I run a full time armoury.
Im the only employee. a 65.00 per hour shop rate doesn't allow to have a 2nd employee. I wish it did.
before this I worked full time as armorer elsewhere.
before that I owned a pizza restaurant.

This is a tough business and to be honest what makes it tougher is talented people undervaluing there time and efforts.
I don't think that anyone who has never been self employed can truly understand what it means to be self employed.
most people I see trying to be a professional full time armorer doesn't charge enough for what it takes. They work from home or a property
with little to no overhead. they don't pay shop insurance rates. there company doesn't actually make money to repair replace or upgrade any tools.
They don't charge for the 179.3 emails it takes to actually get the order and then get it finished and mailed out.
they don't think about the 12 hours they spend rummaging through the scrap yard every month.
they don't think about the fact it cost (for example) 450.00 to go to and work a event and on top of that nobody is back at the shop taking care of things, producing
because when you only sell 550.00 at the event that 100.0 "profit" at the event doesn't cover the shop expenses for 5 days.

its really is a lot of work. i spend 20 hours a week in the office, answering emails, doing research for clients, paying bills.

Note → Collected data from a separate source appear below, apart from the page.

(* ===== verification/ServiceTable.v ===== *)
(** * The instances a process follows

    cbaselib/base/src/oi_registry.cpp, class ServiceTable: for every service name
    the instance in use and the session managers that follow it.  Session managers
    are opaque values that can be compared; the calls of their ApplyService are the
    list [Apply] returns, in order.  Every method holds the table's mutex for all
    of its accesses and is one step. *)

From stdpp Require Import sorting.
From S2P Require Import Prelude Text RegistryServer.

Module ServiceTable.
Import Text RegistryServer.

Section Table.
Context {M : Type} `{EqDecision M}.

Record State : Type := mkState {
  st_iId : Z;
  st_sIp : list byte;
  st_sPort : list byte;
  bOnline : bool;
  vWatchers : list M
}.

Definition new_State : State := mkState 0 [] [] false [].

(** m_mServices. *)
Abbreviation table := (gmap (list byte) State).

(** The loop of Pick; [pBest] is the smallest id so far. *)
Fixpoint pick (pBest : option ServiceInstance) (sName : list byte) (iCurrent : Z) (vList : list ServiceInstance)
    : option ServiceInstance :=
  match vList with
  | [] => pBest
  | x :: vList =>
      if negb (bytes_eqb (si_sName x) sName) then pick pBest sName iCurrent vList
      else if (0 <? iCurrent) && (si_iId x =? iCurrent) then Some x
      else if match pBest with None => true | Some b => si_iId x <? si_iId b end then pick (Some x) sName iCurrent vList
      else pick pBest sName iCurrent vList
  end.

Definition Pick (vList : list ServiceInstance) (sName : list byte) (iCurrent : Z) : option ServiceInstance :=
  pick None sName iCurrent vList.

Definition Watchers (sName : list byte) (t : table) : list M :=
  match t !! sName with
  | None => []
  | Some s => vWatchers s
  end.

Definition Watch (pManager : M) (sName : list byte) (t : table) : table :=
  let s := default new_State (t !! sName) in
  if decide (pManager ∈ vWatchers s) then <[sName := s]> t
  else <[sName := mkState (st_iId s) (st_sIp s) (st_sPort s) (bOnline s) (vWatchers s ++ [pManager])]> t.

(** The order of std::map. *)
Fixpoint bytes_leb (a b : list byte) : bool :=
  match a, b with
  | [], _ => true
  | _ :: _, [] => false
  | x :: a, y :: b => (byteZ x <? byteZ y) || ((byteZ x =? byteZ y) && bytes_leb a b)
  end.

Definition bytes_le (a b : list byte) : Prop := bytes_leb a b = true.

#[export] Instance bytes_le_dec a b : Decision (bytes_le a b) := decide (bytes_leb a b = true).

Definition Names (t : table) : list (list byte) :=
  merge_sort bytes_le (map fst (filter (fun p => vWatchers (snd p) <> []) (map_to_list t))).

Record Change : Type := mkChange { pManager : M; ch_sIp : list byte; ch_sPort : list byte; ch_bOnline : bool }.

(** What the round for one name does: the new state, and whether it changed. *)
Definition follow (vList : list ServiceInstance) (sName : list byte) (s : State) : State * bool :=
  let stPick := Pick vList sName (if bOnline s then st_iId s else 0) in
  match stPick with
  | None =>
      if bOnline s then (mkState 0 [] [] false (vWatchers s), true) else (s, false)
  | Some x =>
      if bOnline s && (si_iId x =? st_iId s) && bytes_eqb (si_sIp x) (st_sIp s) && bytes_eqb (si_sPort x) (st_sPort s)
      then (s, false)
      else (mkState (si_iId x) (si_sIp x) (si_sPort x) true (vWatchers s), true)
  end.

Definition changes (s : State) : list Change :=
  map (fun p => mkChange p (st_sIp s) (st_sPort s) (bOnline s)) (vWatchers s).

Definition apply_name (vList : list ServiceInstance) (acc : table * list Change) (sName : list byte) : table * list Change :=
  let (t, vChanged) := acc in
  match t !! sName with
  | None => (t, vChanged)
  | Some s =>
      let (s', changed) := follow vList sName s in
      if changed then (<[sName := s']> t, vChanged ++ changes s') else (t, vChanged)
  end.

(** The table afterwards and the calls of ApplyService. *)
Definition Apply (vNames : list (list byte)) (vList : list ServiceInstance) (t : table) : table * list Change :=
  fold_left (apply_name vList) vNames (t, []).

(** ** Pick *)

(** An instance of the name with the current id, or one whose id is the smallest. *)
Definition instances (sName : list byte) (vList : list ServiceInstance) : list ServiceInstance :=
  List.filter (fun x => bytes_eqb (si_sName x) sName) vList.

Lemma pick_skip sName iCurrent vList b :
  (forall x, x ∈ instances sName vList -> ~ (0 < iCurrent /\ si_iId x = iCurrent)) ->
  match pick b sName iCurrent vList with
  | Some y => (b = Some y \/ y ∈ instances sName vList) /\
      (forall z, b = Some z \/ z ∈ instances sName vList -> si_iId y <= si_iId z)
  | None => b = None /\ instances sName vList = []
  end.
Proof.
  revert b; induction vList as [|x l IH]; intros b Hc; cbn [pick instances List.filter].
  - destruct b as [b|]; [|done]. split; [by left|]. intros z [[= ->]|[]%not_elem_of_nil]. done.
  - fold (instances sName l). cbn [instances List.filter] in Hc. fold (instances sName l) in Hc.
    destruct (bytes_eqb (si_sName x) sName); cbn [negb]; [|by apply IH].
    assert (forall y, y ∈ instances sName l -> ~ (0 < iCurrent /\ si_iId y = iCurrent)) as Hl.
    { intros y Hy. apply Hc. by right. }
    destruct ((0 <? iCurrent) && (si_iId x =? iCurrent)) eqn:E.
    { exfalso. apply (Hc x); [by left|]. lia. }
    assert (match b with None => True | Some b => si_iId b <= si_iId x end \/
            match b with None => True | Some b => si_iId x < si_iId b end) as Hb by (destruct b; lia).
    destruct (match b with None => true | Some b => si_iId x <? si_iId b end) eqn:Eb.
    + specialize (IH (Some x) Hl). destruct (pick (Some x) sName iCurrent l) as [y|]; [|by destruct IH].
      destruct IH as [Hin Hmin]. split.
      * right. destruct Hin as [[= ->]|Hin]; [by left|by right].
      * intros z [->|Hz]; [|apply Hmin; apply elem_of_cons in Hz as [->|Hz]; [by left|by right]].
        pose proof (Hmin x ltac:(by left)). lia.
    + destruct b as [b|]; [|done]. specialize (IH (Some b) Hl).
      destruct (pick (Some b) sName iCurrent l) as [y|]; [|by destruct IH].
      destruct IH as [Hin Hmin]. split.
      * destruct Hin as [?|?]; [by left|right; by right].
      * intros z [Hz|[->|Hz]%elem_of_cons]; [apply Hmin; by left| |apply Hmin; by right].
        pose proof (Hmin b ltac:(by left)). lia.
Qed.

Lemma pick_current sName iCurrent vList b :
  (exists x, x ∈ instances sName vList /\ 0 < iCurrent /\ si_iId x = iCurrent) ->
  exists y, pick b sName iCurrent vList = Some y /\ y ∈ instances sName vList /\ si_iId y = iCurrent.
Proof.
  revert b; induction vList as [|x l IH]; intros b (y & Hy & Hc & Hi); cbn [instances List.filter] in Hy; [by apply not_elem_of_nil in Hy|].
  fold (instances sName l) in Hy. cbn [pick instances List.filter]. fold (instances sName l).
  destruct (bytes_eqb (si_sName x) sName); cbn [negb]; [|by apply IH; exists y].
  destruct (Z.ltb_spec 0 iCurrent); [|lia]. destruct (Z.eqb_spec (si_iId x) iCurrent); cbn [andb].
  { exists x. split; [done|]. split; [by left|done]. }
  apply elem_of_cons in Hy as [->|Hy]; [done|].
  destruct (match b with None => true | Some b => si_iId x <? si_iId b end).
  - destruct (IH (Some x)) as (z & -> & Hz & Ez); [by exists y|]. exists z. split; [done|]. split; [by right|done].
  - destruct (IH b) as (z & -> & Hz & Ez); [by exists y|]. exists z. split; [done|]. split; [by right|done].
Qed.

(** The rule clients follow: stay where you are if you can, else the smallest id. *)
Definition chosen (sName : list byte) (iCurrent : Z) (vList : list ServiceInstance) (x : ServiceInstance) : Prop :=
  x ∈ instances sName vList /\
  ((0 < iCurrent /\ si_iId x = iCurrent) \/
   (forall y, y ∈ instances sName vList -> ~ (0 < iCurrent /\ si_iId y = iCurrent) /\ si_iId x <= si_iId y)).

Lemma Pick_spec vList sName iCurrent :
  match Pick vList sName iCurrent with
  | Some x => chosen sName iCurrent vList x
  | None => instances sName vList = []
  end.
Proof.
  unfold Pick. destruct (decide (Exists (fun x => 0 < iCurrent /\ si_iId x = iCurrent) (instances sName vList))) as [He|He].
  - apply Exists_exists in He as (x & Hx & H). destruct (pick_current sName iCurrent vList None) as (y & -> & Hy & E).
    { exists x. tauto. }
    split; [done|]. left. tauto.
  - assert (forall x, x ∈ instances sName vList -> ~ (0 < iCurrent /\ si_iId x = iCurrent)) as Hc.
    { intros x Hx H. apply He, Exists_exists. by exists x. }
    pose proof (pick_skip sName iCurrent vList None Hc) as H. destruct (pick None sName iCurrent vList) as [y|]; [|by destruct H].
    destruct H as [[|Hy] Hm]; [done|]. split; [done|]. right. intros z Hz. split; [by apply Hc|]. apply Hm. by right.
Qed.

(** ** Apply *)

(** What a watcher has been told. *)
Definition view (s : State) : option (Z * list byte * list byte) :=
  if bOnline s then Some (st_iId s, st_sIp s, st_sPort s) else None.

Definition current (s : State) : Z := if bOnline s then st_iId s else 0.

(** The state follows the rule. *)
Definition follows (sName : list byte) (vList : list ServiceInstance) (iCurrent : Z) (s : State) : Prop :=
  match view s with
  | Some (i, ip, port) => exists x, chosen sName iCurrent vList x /\ i = si_iId x /\ ip = si_sIp x /\ port = si_sPort x
  | None => instances sName vList = []
  end.

Lemma follow_spec vList sName s :
  let (s', changed) := follow vList sName s in
  vWatchers s' = vWatchers s /\ follows sName vList (current s) s' /\
  (if changed then view s' <> view s else s' = s).
Proof.
  unfold follow, follows. fold (current s). pose proof (Pick_spec vList sName (current s)) as Hp.
  destruct (Pick vList sName (current s)) as [x|]; cbn.
  - destruct (bOnline s && _ && _ && _) eqn:E; cbn.
    + rewrite !andb_true_iff, !bytes_eqb_eq, Z.eqb_eq in E. destruct E as [[[Eo Ei] Eip] Ep].
      split; [done|]. split; [|done]. unfold view. rewrite Eo. exists x. done.
    + split; [done|]. split; [by exists x|]. unfold view. cbn. destruct (bOnline s); [|done].
      intros [= Ei Eip Ep]. rewrite Ei, Eip, Ep, Z.eqb_refl, !bytes_eqb_refl in E. done.
  - destruct (bOnline s) eqn:Eo; cbn; unfold view; rewrite ?Eo; done.
Qed.

(** The calls for one name. *)
Definition told (t t' : table) (n : list byte) : list Change :=
  match t !! n, t' !! n with
  | Some s, Some s' => if decide (view s' = view s) then [] else changes s'
  | _, _ => []
  end.

Lemma Apply_from vList vNames : NoDup vNames -> forall t ch,
  let (t', ch') := fold_left (apply_name vList) vNames (t, ch) in
  (forall n, n ∉ vNames -> t' !! n = t !! n) /\
  (forall n s, n ∈ vNames -> t !! n = Some s ->
     exists s', t' !! n = Some s' /\ vWatchers s' = vWatchers s /\ follows n vList (current s) s') /\
  ch' = ch ++ concat (map (told t t') vNames).
Proof.
  induction 1 as [|n vNames Hn Hd IH]; intros t ch; cbn [fold_left map concat].
  - split_and!; [done|by intros ? ? ?%not_elem_of_nil|by rewrite app_nil_r].
  - set (acc := apply_name vList (t, ch) n).
    assert (exists t1 ch1, acc = (t1, ch ++ ch1) /\ (forall m, m <> n -> t1 !! m = t !! m) /\
      (forall s, t !! n = Some s -> exists s', t1 !! n = Some s' /\ vWatchers s' = vWatchers s /\ follows n vList (current s) s') /\
      ch1 = told t t1 n) as (t1 & ch1 & -> & Ho & Hs & E1).
    { unfold acc, apply_name, told. destruct (t !! n) as [s|] eqn:Et.
      - pose proof (follow_spec vList n s) as Hf. destruct (follow vList n s) as [s' changed]. destruct Hf as (Hw & Hf & Hc).
        destruct changed.
        + exists (<[n := s']> t), (changes s'). rewrite lookup_insert_eq. split_and!; try done.
          * intros m Hm. by apply lookup_insert_ne.
          * intros s0 [= <-]. by exists s'.
          * by rewrite decide_False.
        + subst s'. exists t, []. rewrite app_nil_r, Et. split_and!; try done; [|by rewrite decide_True].
          intros s0 [= <-]. by exists s.
      - exists t, []. rewrite app_nil_r. done. }
    specialize (IH t1 (ch ++ ch1)). destruct (fold_left _ vNames _) as [t' ch']. destruct IH as (IHo & IHs & ->). split_and!.
    + intros m Hm. rewrite not_elem_of_cons in Hm. rewrite IHo by tauto. apply Ho. tauto.
    + intros m s [->|Hm]%elem_of_cons Hl.
      * rewrite IHo by done. by apply Hs.
      * apply IHs; [done|]. rewrite Ho; [done|]. by intros ->.
    + rewrite <- app_assoc. f_equal. f_equal.
      * rewrite E1. unfold told. by rewrite (IHo n Hn).
      * f_equal. apply map_ext_in. intros m Hm%list_elem_of_In. unfold told. rewrite Ho; [done|]. by intros ->.
Qed.

(** Every name asked for follows the rule of the table: stay with the
    instance in use while it is listed, otherwise the smallest id listed, otherwise
    offline; other names are left alone. The watchers of a name are called, in
    order and with the new address, exactly if what they were last told has
    changed. *)
Theorem Apply_follows vNames vList t t' calls : NoDup vNames -> Apply vNames vList t = (t', calls) ->
  (forall n, n ∉ vNames -> t' !! n = t !! n) /\
  (forall n s, n ∈ vNames -> t !! n = Some s ->
     exists s', t' !! n = Some s' /\ vWatchers s' = vWatchers s /\ follows n vList (current s) s') /\
  calls = concat (map (told t t') vNames).
Proof. intros Hd E. pose proof (Apply_from vList vNames Hd t []) as H. unfold Apply in E. by rewrite E in H. Qed.

(** Names come sorted and without repetition, as Apply needs them. *)
Lemma Names_NoDup t : NoDup (Names t).
Proof.
  unfold Names. eapply NoDup_Permutation_proper; [apply merge_sort_Permutation|].
  pose proof (NoDup_fst_map_to_list t) as Hd. induction (map_to_list t) as [|[n s] l IH]; [constructor|].
  cbn in Hd. apply NoDup_cons in Hd as [Hn Hd]. rewrite filter_cons. destruct (decide _); [|by apply IH].
  cbn. constructor; [|by apply IH]. intros Hin. apply Hn. clear - Hin. apply list_elem_of_fmap in Hin as (p & -> & Hp).
  apply list_elem_of_filter in Hp as [_ Hp]. apply list_elem_of_fmap. by exists p.
Qed.

End Table.
Arguments State : clear implicits.
Arguments Change : clear implicits.

Lemma Apply_follows_witness :
  let i id := mkInstance (txt "db") id (txt "10.0.0.1") (txt "1") [] in
  let t : gmap (list byte) (State nat) := Watch 7%nat (txt "db") ∅ in
  snd (Apply [txt "db"] [i 3; i 2] t) = [mkChange 7%nat (txt "10.0.0.1") (txt "1") true] /\
  concat (map (told t (fst (Apply [txt "db"] [i 3; i 2] t))) [txt "db"]) = [mkChange 7%nat (txt "10.0.0.1") (txt "1") true].
Proof.
  split; [vm_compute; reflexivity|].
  refine (eq_trans (eq_sym (proj2 (proj2 (Apply_follows [txt "db"] _ _ _ _ (NoDup_singleton _) (surjective_pairing _))))) _).
  vm_compute. reflexivity.
Defined.

End ServiceTable.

Oh and if you have a return, do you have the money set aside to do that in a proper manner? we are all human and make mistakes, sometimes a mistake warrants a return. or if you rebuild there is shop time being used and not paid for. yeah you hope to make it back 1 day when the original is sold.
armorers get in trouble when they take a big deposit, live on it and then lets say the welder breaks, now they have no money to fix it and a client that's very upset that there product isn't finished remotely on time and the cycle begins.

I periodically do custom motorcycle repairs on tins and such, let me tell you those guys have no issue paying 120.00 per hour.

im not trying to sound like a downer or pissy. there's just a lot of things I've learned. good customer service isn't cheap. Think about it, if you have to be on the phone for 2 hours and then do 3 hours of research and emails that money to keep the shop open comes from somewhere. having a signif with a decent job is a huge bonus, even better if she is a travel agent :) anyways, im have to go back into the shop and work on stuff to pay for the shop time i used righting this lol.